START RECORDS SHOWN
(** ** Parsing *)

(** [for (i = 0; i < ack_range_count; ++i)]: [count] rounds are left. Every round reads at
    least two bytes, so the bytes left bound the rounds: [fuel] is that number, and running
    out of it means the next read fails. *)
Fixpoint parse_ack_loop (fuel : nat) (count previous_low : Z) (rs : list xqc_pktno_range_t)
    : parser (list xqc_pktno_range_t) :=
  if count <=? 0 then mret rs
  else
    match fuel with
    | O => p_fail XQC_EVINTREAD
    | S fuel' =>
        gap ← p_vint;
        range ← p_vint;
        p_check_conn ((previous_low <? 2) || (previous_low - 2 <? gap))
          TRA_FRAME_ENCODING_ERROR XQC_EILLEGAL_FRAME;;
        let range_high := previous_low - gap - 2 in
        p_check_conn (range_high <? range) TRA_FRAME_ENCODING_ERROR XQC_EILLEGAL_FRAME;;
        let range_low := range_high - range in
        let rs := if Z.of_nat (length rs) <? XQC_MAX_ACK_RANGE_CNT
                  then rs ++ [mk_range range_low range_high] else rs in
        parse_ack_loop fuel' (count - 1) range_low rs
    end.

(** The parser after [ack_info->pns = packet_in->pi_pkt.pkt_pns]. *)
Definition parse_ack_fields (pns : Z) : parser xqc_ack_info_t :=
  frame_type ← p_vint;
  largest ← p_vint;
  delay ← p_vint;
  conn ← p_conn;
  let delay := u64 (delay << remote_ack_delay_exponent conn) in
  ack_range_count ← p_vint;
  first_ack_range ← p_vint;
  p_check_conn (largest <? first_ack_range) TRA_FRAME_ENCODING_ERROR XQC_EILLEGAL_FRAME;;
  let previous_low := largest - first_ack_range in
  left ← p_left;
  rs ← parse_ack_loop (Z.to_nat left) ack_range_count previous_low
         [mk_range previous_low largest];
  (if frame_type =? 0x03 then p_vint;; p_vint;; p_vint;; mret tt else mret tt);;
  p_commit XQC_FRAME_BIT_ACK;;
  mret (mk_ack_info pns 0 rs delay largest).
(* ===== verification/StreamFrame.v ===== *)
(** STREAM and DATAGRAM frames of [src/transport/xqc_frame_parser.c].

    The STREAM generator extends the last STREAM frame of the packet in place when the new
    data continues it, and truncates what does not fit. *)

From stdpp Require Import base numbers list.
From S2P Require Import Prelude VInt PacketBuf Frames.
Import Frames.

Module StreamFrame.

(** ** STREAM: generating *)

Definition psf_zero : xqc_po_stream_frame_t := mk_psf 0 0 0 0 0 false false.

(** [packet_out->po_stream_frames[i]]. *)
Definition po_sf (po : xqc_packet_out_t) (i : Z) : xqc_po_stream_frame_t :=
  nth (Z.to_nat i) (po_stream_frames po) psf_zero.

(** The packet after the buffer, entry [i], the entry count, the types and the flags were
    assigned. *)
Definition po_set_stream (po : xqc_packet_out_t) (buf : list Z) (i : Z)
    (sf : xqc_po_stream_frame_t) (idx types flag : Z) : xqc_packet_out_t :=
  mk_po buf (po_buf_size po) (po_used_size po) (po_reserved_size po) (po_ack_offset po)
    types flag (<[Z.to_nat i := sf]> (po_stream_frames po)) idx
    (po_dgram_payload_size po) (po_padding po) (po_pkt_pns po).
(* ===== verification/MpFrames.v ===== *)
(** The multipath frames of [src/transport/xqc_frame_parser.c], in both negotiated versions
    (draft-10 and draft-21 code points), and the dispatch on code point and version of
    [src/transport/xqc_frame.c]. ACK_MP is in AckFrame. *)

From stdpp Require Import base numbers list.
From S2P Require Import Prelude VInt RecvRecord PacketBuf Frames FrameSpec AckFrame.
Import RecvRecord.RecvRecord.
Import Frames FrameSpec AckFrame.

Module MpFrames.

(** ** Constants *)

Definition XQC_EMP_PATH_STATE_ERROR : Z := 654.

Definition XQC_TRANS_FRAME_TYPE_MP_ACK1 : Z := 0x15228c01.
Definition XQC_TRANS_FRAME_TYPE_MP_ABANDON : Z := 0x15228c05.
Definition XQC_TRANS_FRAME_TYPE_MP_STANDBY : Z := 0x15228c07.
Definition XQC_TRANS_FRAME_TYPE_MP_AVAILABLE : Z := 0x15228c08.
Definition XQC_TRANS_FRAME_TYPE_MP_NEW_CONN_ID : Z := 0x15228c09.
Definition XQC_TRANS_FRAME_TYPE_MP_RETIRE_CONN_ID : Z := 0x15228c0a.
Definition XQC_TRANS_FRAME_TYPE_MAX_PATH_ID : Z := 0x15228c0c.
Definition XQC_TRANS_FRAME_TYPE_MP_FROZEN : Z := 0x15228cff.
Definition XQC_TRANS_FRAME_TYPE_PATH_ACK_ECN : Z := 0x3f.
Definition XQC_TRANS_FRAME_TYPE_PATH_ABANDON_V21 : Z := 0x3e75.
Definition XQC_TRANS_FRAME_TYPE_PATH_STATUS_BACKUP : Z := 0x3e76.
Definition XQC_TRANS_FRAME_TYPE_PATH_STATUS_AVAILABLE_V21 : Z := 0x3e77.
Definition XQC_TRANS_FRAME_TYPE_PATH_NEW_CONNECTION_ID_V21 : Z := 0x3e78.
Definition XQC_TRANS_FRAME_TYPE_PATH_RETIRE_CONNECTION_ID_V21 : Z := 0x3e79.
Definition XQC_TRANS_FRAME_TYPE_MAX_PATH_ID_V21 : Z := 0x3e7a.
Definition XQC_TRANS_FRAME_TYPE_PATHS_BLOCKED : Z := 0x3e7b.
Definition XQC_TRANS_FRAME_TYPE_PATH_CIDS_BLOCKED : Z := 0x3e7c.

Inductive xqc_app_path_status_t :=
| XQC_APP_PATH_STATUS_NONE
| XQC_APP_PATH_STATUS_STANDBY
| XQC_APP_PATH_STATUS_AVAILABLE
| XQC_APP_PATH_STATUS_FROZEN.

#[export] Instance path_status_eq_dec : EqDecision xqc_app_path_status_t.
Proof. solve_decision. Defined.

(** ** Generators *)

Definition xqc_gen_path_abandon_frame (conn : xqc_connection_t) (po : xqc_packet_out_t)
    (path_id error_code : Z) : res Z * xqc_packet_out_t :=
  let mp_version := multipath_version conn in
  match xqc_mp_select_codepoint mp_version XQC_TRANS_FRAME_TYPE_MP_ABANDON
          XQC_TRANS_FRAME_TYPE_PATH_ABANDON_V21 with
  | Err e => (Err e, po)
  | Ok frame_type =>
      let reason_len := 0 in
      let need := vlen frame_type + vlen path_id + vlen error_code
        + (if mp_version =? XQC_MULTIPATH_3E then 0 else vlen reason_len + reason_len) in
      if xqc_get_po_remained_size po <? need then (Err XQC_ENOBUF, po)
      else
        let c := w_vint (po_cursor po) frame_type in
        let c := w_vint c path_id in
        let c := w_vint c error_code in
        let c := if mp_version =? XQC_MULTIPATH_3E then c else w_vint c reason_len in
        gen_done po c XQC_FRAME_BIT_PATH_ABANDON
  end.

(** The code point and the frame bit of a status, per version. *)
Definition path_status_type (mp_version : Z) (status : xqc_app_path_status_t) : res (Z * Z) :=
  if mp_version =? XQC_MULTIPATH_3E then
    match status with
    | XQC_APP_PATH_STATUS_STANDBY =>
        Ok (XQC_TRANS_FRAME_TYPE_PATH_STATUS_BACKUP, XQC_FRAME_BIT_PATH_STANDBY)
    | XQC_APP_PATH_STATUS_AVAILABLE =>
        Ok (XQC_TRANS_FRAME_TYPE_PATH_STATUS_AVAILABLE_V21, XQC_FRAME_BIT_PATH_AVAILABLE)
    | _ => Err XQC_EMP_PATH_STATE_ERROR
    end
  else if mp_version =? XQC_MULTIPATH_10 then
    match status with
    | XQC_APP_PATH_STATUS_STANDBY =>
        Ok (XQC_TRANS_FRAME_TYPE_MP_STANDBY, XQC_FRAME_BIT_PATH_STANDBY)
    | XQC_APP_PATH_STATUS_AVAILABLE =>
        Ok (XQC_TRANS_FRAME_TYPE_MP_AVAILABLE, XQC_FRAME_BIT_PATH_AVAILABLE)
    | XQC_APP_PATH_STATUS_FROZEN =>
        Ok (XQC_TRANS_FRAME_TYPE_MP_FROZEN, XQC_FRAME_BIT_PATH_FROZEN)
    | _ => Err XQC_EMP_PATH_STATE_ERROR
    end
  else Err XQC_EMP_INVALID_MP_VERTION.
END RECORDS SHOWN
TASK DIRECTIONS
Your task is to reproduce exactly the lines that begin with the one containing "Ok (XQC_TRANS_FRAME_TYPE_MP_STANDBY, XQC_FRAME_BIT_PATH_STANDBY)" and continue to the end of the data, both ends included.

RESPONSE AREA
        Ok (XQC_TRANS_FRAME_TYPE_MP_STANDBY, XQC_FRAME_BIT_PATH_STANDBY)
    | XQC_APP_PATH_STATUS_AVAILABLE =>
        Ok (XQC_TRANS_FRAME_TYPE_MP_AVAILABLE, XQC_FRAME_BIT_PATH_AVAILABLE)
    | XQC_APP_PATH_STATUS_FROZEN =>
        Ok (XQC_TRANS_FRAME_TYPE_MP_FROZEN, XQC_FRAME_BIT_PATH_FROZEN)
    | _ => Err XQC_EMP_PATH_STATE_ERROR
    end
  else Err XQC_EMP_INVALID_MP_VERTION.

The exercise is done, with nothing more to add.